The Child Advocate Office of the Department of Human
Services contends that the circuit court erred in ordering the
payment of attorney fees and costs to the defendant because there
is no statute or case law which would permit such a ruling. We
agree and, for the reasons stated below, reverse the August 5,
1992, order of the Circuit Court of Lewis County.
With certain exceptions, West Virginia has adopted the
American rule, which provides that "each litigant bears his or her
own attorney fees absent express statutory, regulatory, or
contractual authority for reimbursement." Daily Gazette Co. v.
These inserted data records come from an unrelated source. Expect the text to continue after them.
(* ===== verification/MergedProofs.v ===== *)
(** * What merged packages promise

    A datagram is decoded to the packages it was made of; what an encoder looks
    up in the reference has the type it expects; and the bound the decoder
    does not check. *)

From S2P Require Import Prelude CInt RecvQueue Package BufferStream Codec SessionCodec Endpoint PackageFields PackageCodec PackageProofs HandCodec MergedPackages.

Section Merged.
Context {P : PeerInfoOps} {L : PeerInfoLaws P}.
Context (uninit : list Z).

(** ** One package *)

(** The copy of a package; a session data package arrives as [received] says. *)
Definition same_any (p q : AnyPackage) : Prop :=
  match p, q with
  | Fields p, Fields q => same_package p q
  | Session p, Session q => q = received p
  | _, _ => False
  end.

Lemma same_any_reference p q : same_any p q → same_package (as_reference p) (as_reference q).
Proof. destruct p, q; cbn; done. Qed.

Definition package_fields (p : Package) : list Field := default [] (generated_fields (pk_cmdtype p)).

Definition fields_bytes (p : Package) (ref : RefPackage) : list Z :=
  package_bytes (pk_cmdtype p) (package_flags p (usable_reference p ref) (package_fields p) (pk_cmdflags p))
    (package_body p (usable_reference p ref) (package_fields p)).

Definition wire_bytes (p : AnyPackage) (ref : RefPackage) : list Z :=
  match p with
  | Fields p => fields_bytes p ref
  | Session p => package_bytes BDT_SESSION_DATA_PACKAGE (wire_flags p) (session_body p)
  end.

(** A package of one of the generated types or a session data package, whose
    members have their types and whose fields fit into the format. *)
Definition package_ok (p : AnyPackage) (ref : RefPackage) : Prop :=
  match p with
  | Fields p =>
      is_Some (generated_fields (pk_cmdtype p)) ∧ typed p ∧ 0 ≤ pk_cmdflags p < 2 ^ 16 ∧
      all_sendable p (usable_reference p ref) (package_fields p) ∧ Z.of_nat (length (fields_bytes p ref)) < 2 ^ 16
  | Session p => session_ok p ∧ handshake_has_no_sack p
  end.

Lemma generated_type cmdtype :
  is_Some (generated_fields cmdtype) → 0 ≤ cmdtype < 2 ^ 8 ∧ cmdtype ≠ BDT_EXCHANGEKEY_PACKAGE.
Proof.
  unfold generated_fields. intros [fs H]. revert H.
  repeat (match goal with |- context [?c =? ?k] => destruct (Z.eqb_spec c k) as [->|] end; [done|]). done.
Qed.

(** The dispatch on the type. *)
Lemma single_generated p ref :
  is_Some (generated_fields (pk_cmdtype p)) →
  (∀ s, Bdt_EncodeSinglePackage (Fields p) ref s = encode_package p ref (package_fields p) s) ∧
  (∀ t r s, DecodeSinglePackage uninit (pk_cmdtype p) t r s =
            wrap Fields (decode_package uninit (pk_cmdtype p) t (package_init (pk_cmdtype p)) r (package_fields p) s)).
Proof.
  unfold Bdt_EncodeSinglePackage, DecodeSinglePackage, package_fields. intros [fs H]. revert H. unfold generated_fields.
  repeat (match goal with |- context [?c =? ?k] => destruct (Z.eqb_spec c k) as [->|] end;
    [intros _; split; intros; reflexivity|]). done.
Qed.

Lemma single_wire p ref ref' :
  package_ok p ref → typed_ref (given_reference ref) → same_ref (given_reference ref) ref' →
  ∃ f', wire (Bdt_EncodeSinglePackage p ref) (λ t, DecodeSinglePackage uninit (package_type p) t ref') (package_type p)
    f' (wire_bytes p ref) (same_any p).
Proof.
  destruct p as [p|p]; cbn [package_ok package_type wire_bytes].
  - intros (Hg & Hp & Hfl & Hs & Hsz) Hr Hrr. unfold fields_bytes in *.
    destruct (generated_type _ Hg) as [Hc Hne]. destruct (single_generated p ref Hg) as [He Hd].
    assert (Hok : fields_ok (pk_cmdtype p) (package_fields p)).
    { unfold package_fields. destruct Hg as [fs E]. rewrite E. by apply generated_fields_ok. }
    rewrite length_package_bytes in Hsz.
    pose proof (fields_wire uninit p ref ref' (package_fields p) Hok Hp Hr Hfl Hrr Hs Hc Hne Hsz) as [H1 H2 H3 H4].
    eexists. split; [done|intros s; rewrite He; apply H2|done|].
    intros s rest Hready. destruct (H4 s rest Hready) as (q & [Hq _] & E). exists (Fields q). split; [done|].
    rewrite Hd, E. done.
  - intros [Hok Hh] _ _. destruct (session_wire p Hok Hh) as [H1 H2 H3 H4]. eexists. split; [done|done|done|].
    intros s rest Hready. destruct (H4 s rest Hready) as (q & <- & E). exists (Session (received p)). split; [done|].
    unfold DecodeSinglePackage. cbn [Z.eqb]. rewrite E. done.
Qed.

(** ** Several packages *)

Definition reference_of (first refPackage : option AnyPackage) : RefPackage :=
  match refPackage with
  | Some r => Ref (as_reference r)
  | None => match first with Some p => Ref (as_reference p) | None => NoRef end
  end.

Fixpoint datagram_ok (packages : list AnyPackage) (first refPackage : option AnyPackage) : Prop :=
  match packages with
  | [] => True
  | p :: packages =>
      package_ok p (reference_of first refPackage) ∧ datagram_ok packages (Some (default p first)) refPackage
  end.

Fixpoint datagram_bytes (packages : list AnyPackage) (first refPackage : option AnyPackage) : list Z :=
  match packages with
  | [] => []
  | p :: packages =>
      wire_bytes p (reference_of first refPackage) ++ datagram_bytes packages (Some (default p first)) refPackage
  end.

Definition typed_any (o : option AnyPackage) : Prop := ∀ p, o = Some p → typed (as_reference p).

Definition same_option (o o' : option AnyPackage) : Prop := option_Forall2 same_any o o'.

Lemma reference_typed first ref : typed_any first → typed_any ref → typed_ref (given_reference (reference_of first ref)).
Proof.
  intros Hf Hr r E. destruct ref as [r'|]; cbn in E; [injection E as <-; by apply Hr|].
  destruct first as [p|]; [|done]. injection E as <-. by apply Hf.
Qed.

Lemma package_ok_typed p ref : package_ok p ref → typed (as_reference p).
Proof. destruct p; [by intros (_ & H & _)|]. intros _ n k Hk. by cbn in Hk. Qed.

Lemma default_typed p first ref :
  package_ok p ref → typed_any first → typed_any (Some (default p first)).
Proof. intros Hp Hf q [= <-]. destruct first as [f|]; [by apply Hf|]. by eapply package_ok_typed. Qed.

Lemma package_ok_type p ref : package_ok p ref → package_type p ≠ BDT_EXCHANGEKEY_PACKAGE.
Proof. destruct p; [|done]. intros [Hg _]. by apply generated_type in Hg as [_ H]. Qed.

Lemma same_ref_refl r : same_ref r r.
Proof. by destruct r. Qed.

Lemma encode_loop_spec packages first ref n s :
  datagram_ok packages first ref → typed_any first → typed_any ref → room (datagram_bytes packages first ref) s →
  encode_loop packages first ref n s =
  Some (BFX_RESULT_SUCCESS, (n + length (datagram_bytes packages first ref))%nat,
        written (datagram_bytes packages first ref) s).
Proof.
  revert first n s. induction packages as [|p packages IH]; intros first n s Hok Hf Hr Hroom;
    cbn [datagram_bytes encode_loop] in *.
  { by rewrite written_nil, Nat.add_0_r. }
  destruct Hok as [Hp Hok]. fold (reference_of first ref).
  destruct (Z.eqb_spec (package_type p) BDT_EXCHANGEKEY_PACKAGE) as [E|_]; [by apply package_ok_type in Hp|].
  cbn [andb]. destruct (single_wire p _ (given_reference (reference_of first ref)) Hp) as (f' & Hw).
  { by apply reference_typed. }
  { apply same_ref_refl. }
  destruct Hroom as [Hro Hl]. rewrite length_app in Hro.
  rewrite (wi_enc _ _ _ _ _ _ Hw) by (split; lia). cbn [mbind option_bind]. cbn [negb Z.eqb BFX_RESULT_SUCCESS].
  rewrite IH; [|done|by eapply default_typed|done|].
  - rewrite written_app, length_app, Nat.add_assoc by lia. done.
  - split; [cbn; lia|]. rewrite length_written by lia. done.
Qed.

Lemma decode_loop_spec capacity packages first ref ref' result fuel s rest :
  datagram_ok packages first ref → typed_any first → typed_any ref →
  same_option first (result !! 0%nat) → same_option ref ref' →
  ready s (datagram_bytes packages first ref) rest →
  bs_length s = (bs_pos s + length (datagram_bytes packages first ref))%nat →
  (length (datagram_bytes packages first ref) < fuel)%nat → (length result + length packages ≤ capacity)%nat →
  ∃ qs, Forall2 same_any packages qs ∧
    decode_loop uninit fuel capacity (as_reference <$> ref') result s = Some (0, result ++ qs).
Proof.
  revert first result fuel s. induction packages as [|p packages IH];
    intros first result fuel s Hok Hf Hr Hfirst Href Hready Hlen Hfuel Hcap;
    cbn [datagram_bytes] in *; (destruct fuel as [|fuel]; [lia|]); cbn [decode_loop];
    unfold BfxBufferStreamGetTailLength.
  { exists []. split; [done|]. cbn [length] in Hlen. rewrite option_guard_True by lia. cbn [mbind option_bind].
    rewrite Hlen, Nat.add_0_r, Nat.sub_diag. cbn [Nat.leb]. by rewrite app_nil_r. }
  destruct Hok as [Hp Hok].
  set (r := match as_reference <$> ref' with Some r => Some r | None => as_reference <$> result !! 0%nat end).
  assert (Hrr : same_ref (given_reference (reference_of first ref)) r).
  { unfold r. destruct Href as [a b Hab|]; cbn; [by apply same_any_reference|].
    destruct Hfirst as [a b Hab|]; cbn; [by apply same_any_reference|done]. }
  destruct (single_wire p _ r Hp) as (f' & Hw); [by apply reference_typed|done|].
  pose proof (wi_length _ _ _ _ _ _ Hw) as H5. rewrite length_app in *.
  rewrite option_guard_True by lia. cbn [mbind option_bind].
  destruct (Nat.leb_spec (bs_length s - bs_pos s) 3); [lia|].
  pose proof (ready_split _ _ _ _ Hready) as [Hr1 Hr2].
  rewrite (wi_head _ _ _ _ _ _ Hw _ _ Hr1). cbn [mbind option_bind].
  destruct (wi_dec _ _ _ _ _ _ Hw _ _ Hr1) as (q & Hq & Ed). fold r. rewrite Ed. cbn [mbind option_bind length] in *.
  unfold store_result. rewrite option_guard_True by lia. cbn [mbind option_bind].
  destruct (IH (Some (default p first)) (result ++ [q]) fuel (advance (length (wire_bytes p (reference_of first ref))) s))
    as (qs & Hqs & E); try done.
  - by eapply default_typed.
  - destruct first, result; inversion Hfirst; subst; by constructor.
  - cbn. lia.
  - lia.
  - rewrite length_app. cbn [length]. lia.
  - exists (q :: qs). split; [by constructor|]. rewrite E, <- app_assoc. done.
Qed.

End Merged.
Canady, 175 W.Va. 249, 332 S.E.2d 262, 263 (1985).See footnote 1 However, in
Daily Gazette, we permitted the recovery of attorney fees by a
prevailing party if certain criteria are met:
A court may order payment by an attorney
to a prevailing party reasonable attorney fees
and costs incurred as the result of his or her
vexatious, wanton or oppressive assertion of a
claim or defense that cannot be supported by a
good faith argument for the application,
extension, modification, or reversal of
existing law.
Id. at syllabus. West Virginia has held that a plaintiff who
applies for support may recover reasonable attorney fees at the
discretion of the trial court.See footnote 2 Kathy L.B. v. Patrick J.B., 179
W.Va. 655, 371 S.E.2d 583, 590 (1988); W.Va. Code § 48A-5-1 (1993).
However, no statutory authority exists which would permit the
recovery of attorney fees in a paternity action. W.Va. Code § 48A-
6-1 et seq. (1993).
The defendant counters that because the Child Advocate
Office acted oppressively by pursuing the second paternity claim
after the first one had been dismissed with prejudice, he was
entitled to recover his attorney fees. We disagree. Filing a
second paternity claim is not per se oppressive where the issue of
paternity was never fully resolved. As noted in State ex rel.
Division Human Services v. Benjamin P. B., if privity does not
exist between the child and the putative father, the child is not
bound in the later paternity action by the prior judgment against
the parent. 395 S.E.2d at 224. While the defendant obviously
believes that the dismissal with prejudice should have conclusively
determined that he was not the father, there is no way to know why
or how the plaintiff agreed to dismiss the 1978 case. Because the
1978 action was dismissed prior to the blood testing, the defendant
remained a viable candidate. However, if blood tests had been
performed in 1978 which showed the defendant could not be the
father, the defendant would have a better chance of proving the
Child Advocate Office's actions were oppressive. But that
situation does not exist in this case.
The Child Advocate Office has a duty to assist parents
and children in determining paternity and establishing support from
the absent parent. W.Va. Code § 48A-2-2(b) (1993). The Child
Advocate Office is not an investigative body and requires only a
good faith belief that the petition for paternity or support is
based on accurate information. Given the history in this case, it
was not unreasonable for the Child Advocate Office to proceed with
Mary C. M.'s petition to establish paternity and support from
Benjamin P. B.
Accordingly, we reverse the August 5, 1992, order of the
Circuit Court of Lewis County and rule that the defendant in the
paternity action was not entitled to the recovery of his attorney
fees and costs.
Footnote: 1See Hayseeds, Inc. v. State Farm Fire & Cas. Co., 177 W.Va. 323, 352 S.E.2d 73 (1986), for an example of when attorney fees may be awarded to a prevailing party.
Footnote: 2See also Kinney v. Kinney, 172 W.Va. 284, 304 S.E.2d 870 (1983), in which the Court reiterated the right to recovery of attorney fees in an ordinary support case.